Okay, how about the uncertainties.

  • Well, first of all, we have no idea how many MAP it takes to infect the human of any age and we don’t know if a single large dose of MAP is more likely to cause infection than a daily small dose. For the cause of tuberculosis, a related infection, it only requires 5 to 10 bacteria to infect the human.
  • Exposure may lead to infection, but will all MAP infected people progressed to clinical disease?
  • Some have suggested that even dead MAP in a food product such as infant formula could trigger an allergic reaction in the gut much like gluten leads to celiac disease in certain genetically susceptible people.
  • Lastly, given all the uncertainties and certainties, should the public accept the risk posed by the presence of live or dead MAP in food.

You may find this information shocking and you may be asking yourself why veterinarians or USDA and FDA officials allow MAP to get into the food supply.  The answer is fairly simple, public health officials have not designated MAP as a zoonotic pathogen, meaning a pathogen transmissible from animals to humans.

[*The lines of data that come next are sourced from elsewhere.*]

Lemma insort_perm x l : Permutation (insort key x l) (x :: l).
Proof.
  induction l as [| y l IH]; cbn; [reflexivity |].
  destruct (Nat.ltb (key y) (key x)); [| reflexivity].
  rewrite IH; apply perm_swap.
Qed.

Lemma stable_sort_perm l : Permutation (stable_sort key l) l.
Proof.
  induction l as [| x l IH]; cbn; [reflexivity |].
  rewrite insort_perm, IH; reflexivity.
Qed.

Let le_key (a b : SeqRecord) : Prop := (key a <= key b)%nat.

Lemma insort_sorted x l : Sorted le_key l -> Sorted le_key (insort key x l).
Proof.
  induction 1 as [| y l Hl IH Hhd]; cbn; [repeat constructor |].
  destruct (Nat.ltb_spec (key y) (key x)) as [Hlt | Hge].
  - constructor; [exact IH |].
    destruct l as [| z l]; cbn; [constructor; unfold le_key; lia |].
    inversion Hhd; subst.
    destruct (Nat.ltb (key z) (key x)); constructor; unfold le_key in *; lia.
  - constructor; [constructor; assumption |]; constructor; unfold le_key; lia.
Qed.

Lemma stable_sort_sorted l : Sorted le_key (stable_sort key l).
Proof.
  induction l as [| x l IH]; cbn; [constructor |].
  apply insort_sorted, IH.
Qed.

(** Records of one key keep their relative order. *)
Lemma filter_insort k x l :
  filter (fun y => Nat.eqb (key y) k) (insort key x l) =
  if Nat.eqb (key x) k then x :: filter (fun y => Nat.eqb (key y) k) l
  else filter (fun y => Nat.eqb (key y) k) l.
Proof.
  induction l as [| y l IH]; cbn.
  - destruct (Nat.eqb (key x) k); reflexivity.
  - destruct (Nat.ltb_spec (key y) (key x)) as [Hlt | Hge]; cbn.
    + rewrite IH.
      destruct (Nat.eqb_spec (key x) k); destruct (Nat.eqb_spec (key y) k);
        try lia; reflexivity.
    + destruct (Nat.eqb (key x) k); reflexivity.
Qed.

Lemma stable_sort_stable k l :
  filter (fun y => Nat.eqb (key y) k) (stable_sort key l) =
  filter (fun y => Nat.eqb (key y) k) l.
Proof.
  induction l as [| x l IH]; cbn; [reflexivity |].
  rewrite filter_insort, IH; reflexivity.
Qed.

Lemma sorted_rev_flip l :
  Sorted le_key l -> Sorted (fun a b => le_key b a) (rev l).
Proof.
  intros H; apply StronglySorted_Sorted.
  apply Sorted_StronglySorted in H; [| intros a b c; unfold le_key; lia].
  induction H as [| x l Hl IH Hall]; cbn; [constructor |].
  clear Hl; induction (rev l) as [| y m IHm] eqn:E in IH |- *.
  - cbn; repeat constructor.
  - (* [rev l] is nonempty here; insert [x] at the end *)
    assert (Hall' : Forall (fun y => le_key x y) (rev l)) by (apply Forall_rev; exact Hall).
    rewrite E in Hall'.
    clear E.
    revert IH Hall'; generalize (y :: m) as n; intros n IH Hall'.
    induction IH as [| z n Hn IHn Hz]; cbn; [repeat constructor |].
    inversion Hall'; subst.
    constructor; [apply IHn; assumption |].
    apply Forall_app; split; [exact Hz | constructor; [assumption | constructor]].
Qed.

(** [sorted(l, key=key, reverse=True)] is a permutation of [l], in
    decreasing key order, keeping the relative order of equal keys. *)
Lemma py_sorted_reverse_spec l :
  Permutation (py_sorted_reverse key l) l /\
  Sorted (fun a b => key b <= key a)%nat (py_sorted_reverse key l) /\
  (forall k, filter (fun y => Nat.eqb (key y) k) (py_sorted_reverse key l) =
             filter (fun y => Nat.eqb (key y) k) l).
Proof.
  unfold py_sorted_reverse; split; [| split].
  - rewrite <- Permutation_rev, stable_sort_perm, <- Permutation_rev; reflexivity.
  - apply (sorted_rev_flip (stable_sort key (rev l))), stable_sort_sorted.
  - intros k; rewrite filter_rev, stable_sort_stable, filter_rev, rev_involutive; reflexivity.
Qed.
End SortFacts.
(** * MedDocExtractor: the resilient caller and the extraction orchestrator

    A shallow embedding of the two versions of the page component:

    - the multimodal version (one Gemini call behind [fetchWithRetry]),
    - the two-stage version (a Vision OCR call, then a Gemini call, both
      through the bare [fetch]).

    The browser is an environment the program talks to: the network, the
    random source and the file reader are oracles of a [World]; every call
    the program makes to the platform is appended to the [trace] of a
    [State].  JavaScript exceptions are the [Throw] outcome of a small
    state-and-exception monad. *)

From Stdlib Require Import ZArith QArith Qround String Ascii List Bool Lia Lqa.
From Stdlib Require Import DecimalString DecimalZ DecimalPos Qabs Floats.
Import ListNotations.

Set Implicit Arguments.

(** ** JavaScript values *)

(** The values [JSON.parse] can produce, plus [undefined].  IEEE doubles are
    not modelled: [number] is whatever the engine uses for them. *)
#[local] Unset Elimination Schemes.
Inductive JsValue (number : Type) : Type :=
| VUndefined
| VNull
| VBool (b : bool)
| VNum (n : number)
| VStr (s : string)
| VArr (items : list (JsValue number))
| VObj (fields : list (string * JsValue number)).
#[local] Set Elimination Schemes.

Arguments VUndefined {number}.
Arguments VNull {number}.
Arguments VBool {number} b.
Arguments VStr {number} s.
Arguments VArr {number} items.
Arguments VObj {number} fields.
Lemma startCall_keeps ws (s : Running.t) key a :
  Running.cache s !! key = Some a -> noCallInFlight key s ->
  Running.cache (startCall ws s) !! key = Some a /\ noCallInFlight key (startCall ws s).
Proof.
  intros Hget Hcalls. unfold startCall.
  destruct (head (Workspace.workspaceFolders ws)) as [folder|]; [|done].
  destruct (Running.cache s !! Uri.toString (WorkspaceFolder.uri folder)) eqn:Hmiss;
    [done|].
  split; [exact Hget|]. apply Forall_app. split; [exact Hcalls|].
  constructor; [|constructor]. unfold InFlight.cacheKey. cbn.
  intros Heq. rewrite Heq in Hmiss. congruence.
Qed.

Lemma finishCall_frame call ws (c : Cache) key :
  InFlight.cacheKey call <> key -> finishCall call ws c !! key = c !! key.
Proof.
  intros Hne. unfold finishCall.
  destruct (buildAnalysis _ _); [|done]. by apply lookup_insert_ne.
Qed.

Lemma act_keeps (s : Running.t) key a action :
  ~ invalidatesAction key action ->
  Running.cache s !! key = Some a -> noCallInFlight key s ->
  Running.cache (act s action) !! key = Some a /\ noCallInFlight key (act s action).
Proof.
  intros Hinv Hget Hcalls.
  destruct action as [ws|i ws|ws| |]; cbn [act invalidatesAction] in *;
    [| | |tauto|tauto].
  - by apply startCall_keeps.
  - destruct (Running.calls s !! i) as [call|] eqn:Hcall; [|done].
    cbn [Running.cache Running.calls]. split.
    + rewrite finishCall_frame; [exact Hget|].
      exact (proj1 (Forall_lookup _ _) Hcalls i call Hcall).
    + by apply Forall_delete.
  - unfold cacheKeyOf in Hinv.
    destruct (head (Workspace.workspaceFolders ws)) as [folder|]; [|done].
    apply startCall_keeps; [|exact Hcalls].
    cbn [Running.cache]. rewrite lookup_delete_ne; [exact Hget|].
    intros Heq. apply Hinv. by rewrite Heq.
Qed.

Lemma acts_keep acts (s : Running.t) key a :
  Forall (fun action => ~ invalidatesAction key action) acts ->
  Running.cache s !! key = Some a -> noCallInFlight key s ->
  Running.cache (fold_left act acts s) !! key = Some a /\
  noCallInFlight key (fold_left act acts s).
Proof.
  revert s. induction acts as [|action acts IH]; intros s Hacts Hget Hcalls;
    cbn [fold_left]; [done|].
  inversion Hacts; subst.
  destruct (act_keeps s key a action) as [Hget' Hcalls']; [done..|].
  by apply IH.
Qed.

(** Calls that do not overlap: an event of [step] is its actions run from
    a state with no call in flight, and leaves none in flight. *)
Lemma actionsOf_step (c : Cache) (ev : Event) :
  fold_left act (actionsOf ev) (Running.mk c []) = Running.mk (step c ev) [].
Proof.
  assert (Hcall : forall ws (c' : Cache),
            act (startCall ws (Running.mk c' [])) (ActResume 0 ws)
            = Running.mk (snd (analyzeWorkspace ws c')) []).
  { intros ws c'. unfold startCall, analyzeWorkspace. cbn [Running.cache Running.calls].
    destruct (head (Workspace.workspaceFolders ws)) as [folder|]; [|done].
    destruct (c' !! Uri.toString (WorkspaceFolder.uri folder)); [done|].
    cbn [act Running.calls Running.cache app lookup list_lookup].
    unfold finishCall, InFlight.cacheKey. cbn [InFlight.workspaceFolder].
    change (buildAnalysis (seenBy _ ws) folder) with (buildAnalysis ws folder).
    by destruct (buildAnalysis ws folder). }
  destruct ev as [ws|ws| |]; cbn [actionsOf fold_left step]; [| |done|done].
  - cbn [act]. apply Hcall.
  - cbn [act Running.cache Running.calls]. unfold rebuildAnalysis.
    destruct (head (Workspace.workspaceFolders ws)) as [folder|]; [|done].
    apply Hcall.
Qed.

Lemma actionsOf_run (evs : list Event) :
  fold_left act (concat (map actionsOf evs)) Running.initial = Running.mk (run evs) [].
Proof.
  unfold run, Running.initial. generalize (∅ : Cache) as c.
  induction evs as [|ev evs IH]; intros c; [done|].
  cbn [map concat]. rewrite fold_left_app, actionsOf_step. apply IH.
Qed.
(** X11: on the socket branch the effective host does not depend on the
    slashes around the relative root: a root with any run of slashes put
    before it and after it gives the host the root itself gives. *)
Theorem socket_host_ignores_outer_slashes
        (gitlabURL root before after : string) :
  Strings.allIn "/" before = true ->
  Strings.allIn "/" after = true ->
  snd (buildSocketTransport gitlabURL (before ++ root ++ after))
  = snd (buildSocketTransport gitlabURL root).
Proof.
  intros Hb Ha. unfold buildSocketTransport. simpl.
  rewrite (Trim_leading before (root ++ after) "/" Hb).
  unfold Strings.Trim at 1 2. rewrite (trimRight_trailing after root "/" Ha).
  reflexivity.
Qed.

Lemma socket_host_ignores_outer_slashes_witness :
  Strings.allIn "/" "//" = true /\
  Strings.allIn "/" "/" = true /\
  snd (buildSocketTransport "http+unix:///var/run/gitlab.sock"
                            ("//" ++ "gitlab/api" ++ "/"))
  = snd (buildSocketTransport "http+unix:///var/run/gitlab.sock" "gitlab/api").
Proof.
  split; [reflexivity|]. split; [reflexivity|].
  apply (socket_host_ignores_outer_slashes "http+unix:///var/run/gitlab.sock"
           "gitlab/api" "//" "/"); reflexivity.
Defined.

(* ===================================================================== *)
(** ** The scheme prefixes *)

(** X12: no URL begins with two of the three scheme prefixes, so that the
    order in which construction tries them decides nothing. *)
Theorem scheme_prefixes_exclusive (gitlabURL : string) :
  Strings.HasPrefix gitlabURL unixSocketProtocol
    && Strings.HasPrefix gitlabURL httpProtocol = false /\
  Strings.HasPrefix gitlabURL unixSocketProtocol
    && Strings.HasPrefix gitlabURL httpsProtocol = false /\
  Strings.HasPrefix gitlabURL httpProtocol
    && Strings.HasPrefix gitlabURL httpsProtocol = false.
Proof.
  split; [|split].
  - destruct (Strings.HasPrefix gitlabURL httpProtocol) eqn:H.
    + now rewrite (http_not_unix _ H).
    + apply andb_false_r.
  - destruct (Strings.HasPrefix gitlabURL httpsProtocol) eqn:H.
    + now rewrite (https_not_unix _ H).
    + apply andb_false_r.
  - destruct (Strings.HasPrefix gitlabURL httpsProtocol) eqn:H.
    + now rewrite (https_not_http _ H).
    + apply andb_false_r.
Qed.

(* ===================================================================== *)
(** ** More on the request timeout *)

(** X13: for read-timeouts of at most 9223372036 seconds the timeout is
    at least one second, never the zero duration, and for non-zero values
    it grows strictly with the value. *)
Theorem read_timeout_positive_and_monotone (n m : Z) :
  0 <= n ->
  n < m ->
  m <= 9223372036 ->
  Time.seconds 1 <= readTimeout n /\
  Time.seconds 1 <= readTimeout m /\
  (n <> 0 -> readTimeout n < readTimeout m).
Proof.
  intros Hn Hnm Hm.
  rewrite (readTimeout_in_range n) by lia.
  rewrite (readTimeout_in_range m) by lia.
  unfold Time.seconds.
  destruct (Z.eqb_spec n 0); destruct (Z.eqb_spec m 0); lia.
Qed.

Lemma read_timeout_positive_and_monotone_witness :
  Time.seconds 1 <= readTimeout 0 /\
  Time.seconds 1 <= readTimeout 9223372036 /\
  readTimeout 1 < readTimeout 2.
Proof.
  split; [|split].
  - apply (read_timeout_positive_and_monotone 0 9223372036); lia.
  - apply (read_timeout_positive_and_monotone 0 9223372036); lia.
  - apply (read_timeout_positive_and_monotone 1 2); lia.
Defined.

Lemma int64_congruent (z : Z) : exists k, Time.int64 z = z + k * 2 ^ 64.
Proof.
  unfold Time.int64. exists (- ((z + 2 ^ 63) / 2 ^ 64)).
  pose proof (Z.div_mod (z + 2 ^ 63) (2 ^ 64) ltac:(discriminate)). lia.
Qed.

Lemma int64_zero (z : Z) : Time.int64 z = 0 <-> (2 ^ 64 | z).
Proof.
  split.
  - intros H. destruct (int64_congruent z) as [k Hk]. rewrite H in Hk.
    exists (- k). lia.
  - intros [q ->]. unfold Time.int64.
    rewrite Z.add_comm, Z.mod_add by discriminate. reflexivity.
Qed.

Lemma seconds_divisible (z : Z) :
  (2 ^ 64 | z * 1000000000) <-> (2 ^ 55 | z).
Proof.
  change 1000000000 with (1953125 * 2 ^ 9).
  change (2 ^ 64) with (2 ^ 55 * 2 ^ 9).
  rewrite Z.mul_assoc, Z.mul_divide_cancel_r by discriminate.
  split.
  - intros H. rewrite Z.mul_comm in H. apply Z.gauss in H; [exact H|reflexivity].
  - intros [q ->]. exists (q * 1953125). ring.
Qed.

(** X14: the wrap-around of the timeout.  For a non-zero read-timeout
    within [uint64] the timeout of the client is the zero duration
    exactly when the value is a multiple of 2^55 seconds; for a
    read-timeout of 0 it is not. *)
Theorem read_timeout_zero (n : Z) :
  0 <= n <= Time.maxUint64 ->
  (readTimeout n = 0 <-> n <> 0 /\ (2 ^ 55 | n)).
Proof.
  intros Hn. unfold readTimeout, Time.mul, Time.Second, defaultReadTimeoutSeconds.
  destruct (Z.eqb_spec n 0) as [->|Hne].
  - split; [discriminate | intros [H _]; congruence].
  - rewrite int64_zero.
    destruct (int64_congruent n) as [k ->].
    replace ((n + k * 2 ^ 64) * 1000000000)
      with (n * 1000000000 + (k * 1000000000) * 2 ^ 64) by ring.
    split.
    + intros H. split; [exact Hne|]. apply seconds_divisible.
      apply (Z.divide_add_cancel_r _ ((k * 1000000000) * 2 ^ 64)); [|now rewrite Z.add_comm].
      apply Z.divide_factor_r.
    + intros [_ H]. apply Z.divide_add_r; [now apply seconds_divisible|].
      apply Z.divide_factor_r.
Qed.

Lemma read_timeout_zero_witness :
  0 <= 36028797018963968 <= Time.maxUint64 /\
  readTimeout 36028797018963968 = 0 /\
  exists c,
    fst (NewHTTPClientWithOpts "http://gitlab.example.com" "" "" ""
           36028797018963968 [] Samples.sampleWorld) = (Some c, None) /\
    timeoutOf c = 0.
Proof.
  assert (H : 0 <= 36028797018963968 <= Time.maxUint64)
    by (split; discriminate).
  split; [exact H|].
  assert (Hz : readTimeout 36028797018963968 = 0).
  { apply (proj2 (read_timeout_zero 36028797018963968 H)).
    split; [discriminate|]. exists 1. reflexivity. }
  split; [exact Hz|].
  eexists. split; [reflexivity|]. exact Hz.
Defined.

(* ===================================================================== *)
(** ** [strings.Fields] on ASCII text *)

Import Unicode Fields.

Section FieldsFacts.

Lemma byte_range (c : ascii) : 0 <= byte c < 256.
Proof.
  unfold byte. pose proof (N_ascii_bounded c). lia.
Qed.

Lemma decodeRune_ascii (c : ascii) (s : string) :
  isAscii c = true -> decodeRune (String c s) = (byte c, 1%nat).
Proof.
  unfold isAscii, decodeRune. intros ->. reflexivity.
Qed.

Lemma IsSpace_ascii (c : ascii) :
  isAscii c = true -> IsSpace (byte c) = isAsciiSpace c.
Proof.
  unfold isAscii, IsSpace, isAsciiSpace. intros H. apply Z.ltb_lt in H.
  replace (byte c <=? 255) with true by (symmetry; apply Z.leb_le; lia).
  replace (byte c =? 133) with false by (symmetry; apply Z.eqb_neq; lia).
  replace (byte c =? 160) with false by (symmetry; apply Z.eqb_neq; lia).
  now rewrite !orb_false_r.
Qed.

Lemma isAsciiSpace_isAscii (c : ascii) : isAsciiSpace c = true -> isAscii c = true.
Proof.
  unfold isAsciiSpace, isAscii. intros H. apply Z.ltb_lt.
  repeat (apply orb_true_iff in H as [H|H]); apply Z.eqb_eq in H; lia.
Qed.

(** One step of the loop at an ASCII byte. *)
Lemma fieldsLoop_ascii (c : ascii) (s : string) (space : bool) (cur : option string) :
  isAscii c = true ->
  fieldsLoop (String c s) 0 space cur =
  if isAsciiSpace c then
    match cur with
    | Some field => field :: fieldsLoop s 0 true None
    | None => fieldsLoop s 0 true None
    end
  else
    match cur with
    | Some field => fieldsLoop s 0 false (Some (field ++ String c ""))
    | None => fieldsLoop s 0 false (Some (String c ""))
    end.
Proof.
  intros H. cbn [fieldsLoop]. rewrite (decodeRune_ascii c s H), (IsSpace_ascii c H).
  cbn [Nat.pred]. destruct (isAsciiSpace c); reflexivity.
Qed.

(** Between runes the loop does not look at the kind of the last rune. *)
Lemma fieldsLoop_between (s : string) (space space' : bool) (cur : option string) :
  fieldsLoop s 0 space cur = fieldsLoop s 0 space' cur.
Proof. destruct s; reflexivity. Qed.

Lemma fieldsLoop_pending (s : string) (skip : nat) (space : bool) (field : string) :
  fieldsLoop s skip space (Some field) <> [].
Proof.
  revert skip space field; induction s as [|c s IH]; intros skip space field.
  - discriminate.
  - cbn [fieldsLoop].
    destruct (match skip with
              | O => let (r, width) := decodeRune (String c s) in
                     (IsSpace r, Nat.pred width)
              | S k => (space, k)
              end) as [space' skip'].
    destruct space'; [discriminate|apply IH].
Qed.

Lemma fieldsLoop_blank (s : string) (space : bool) :
  allBytes isAscii s = true ->
  (fieldsLoop s 0 space None = [] <-> allBytes isAsciiSpace s = true).
Proof.
  revert space; induction s as [|c s IH]; intros space H; simpl in H.
  - simpl. tauto.
  - apply andb_true_iff in H as [Hc Hs].
    rewrite (fieldsLoop_ascii c s space None Hc). cbn [allBytes].
    destruct (isAsciiSpace c); simpl.
    + now apply IH.
    + split; [|discriminate]. intros H. now apply fieldsLoop_pending in H.
Qed.

Lemma fieldsLoop_spaces (ws s : string) (space : bool) :
  allBytes isAsciiSpace ws = true ->
  fieldsLoop (ws ++ s) 0 space None = fieldsLoop s 0 space None.
Proof.
  revert space; induction ws as [|c ws IH]; intros space H; simpl in H.
  - reflexivity.
  - apply andb_true_iff in H as [Hc Hs]. cbn [append].
    rewrite (fieldsLoop_ascii c _ space None (isAsciiSpace_isAscii c Hc)), Hc.
    rewrite (IH true Hs). apply fieldsLoop_between.
Qed.

Lemma fieldsLoop_token (tok s : string) (space : bool) (field : string) :
  allBytes isToken tok = true ->
  fieldsLoop (tok ++ s) 0 space (Some field)
  = fieldsLoop s 0 space (Some (field ++ tok)).
Proof.
  revert space field; induction tok as [|c tok IH]; intros space field H; simpl in H.
  - simpl. replace (field ++ "") with field; [reflexivity|].
    clear. induction field; simpl; congruence.
  - apply andb_true_iff in H as [Hc Hs].
    unfold isToken in Hc. apply andb_true_iff in Hc as [Ha Hn].
    apply negb_true_iff in Hn. cbn [append].
    rewrite (fieldsLoop_ascii c _ space (Some field) Ha), Hn.
    rewrite (IH false _ Hs).
    replace ((field ++ String c "") ++ tok) with (field ++ String c tok)
      by (rewrite append_assoc; reflexivity).
    apply fieldsLoop_between.
Qed.

(** The first field of a string that begins, after ASCII white space, with
    a token of ASCII bytes that ends the string or is followed by ASCII
    white space. *)
Lemma Fields_first_token (ws tok rest : string) :
  allBytes isAsciiSpace ws = true ->
  tok <> "" ->
  allBytes isToken tok = true ->
  rest = "" \/ (exists c rest', rest = String c rest' /\ isAsciiSpace c = true) ->
  exists more, Fields (ws ++ tok ++ rest) = tok :: more.
Proof.
  intros Hws Hne Htok Hrest. unfold Fields.
  rewrite (fieldsLoop_spaces ws _ false Hws).
  destruct tok as [|c tok]; [congruence|]. simpl in Htok.
  apply andb_true_iff in Htok as [Hc Htok].
  unfold isToken in Hc. apply andb_true_iff in Hc as [Ha Hn].
  apply negb_true_iff in Hn. cbn [append].
  rewrite (fieldsLoop_ascii c _ false None Ha), Hn.
  rewrite (fieldsLoop_token tok rest false _ Htok). cbn [append].
  destruct Hrest as [->|(d & rest' & -> & Hd)].
  - exists []. reflexivity.
  - rewrite (fieldsLoop_ascii d _ false _ (isAsciiSpace_isAscii d Hd)), Hd. eauto.
Qed.

Lemma inRange_not_ascii (lo hi : Z) (c : ascii) :
  128 <= lo -> inRange lo hi (byte c) = true -> isAscii c = false.
Proof.
  unfold inRange, isAscii. intros Hlo H.
  apply andb_true_iff in H as [H _]. apply Z.leb_le in H.
  apply Z.ltb_ge. lia.
Qed.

The US Centers for Disease Control and Prevention is one agency that seems responsible for making such determinations.  The root director is Dr. Tom Frieden and M.D. with a Masters in public health under him is the office of infectious diseases led by deputy director Rima Khabbaz. Within this section of CDC is the National Center for Emerging and Zoonotic Infectious Diseases headed by Beth Bell an M.D. with a Masters in Public health. 

This is the homepage for the national Center for Emerging and Zoonotic Infectious Diseases. As you see its mission is to protect people at home and from around the world from emerging and Zoonotic an infectious disease, from A to Z. Oddly, there is no mention of Johne’s disease, Paratuberculosis, MAP or Crohn’s disease. 

I think this problem is real and I think this problem is large.  The time is come to take some precautionary measures to protect public health for everyone’s sake, especially our children.

The upcoming International Research Symposium will explore the idea that Crohn’s disease results from a MAP infection of people.  I’ll explain further how this pathogen has become a foodborne infection of humans. Medical gastroenterologists will describe new ways of treating Crohn’s disease based on the concept of Crohn’s as an infectious disease caused by MAP.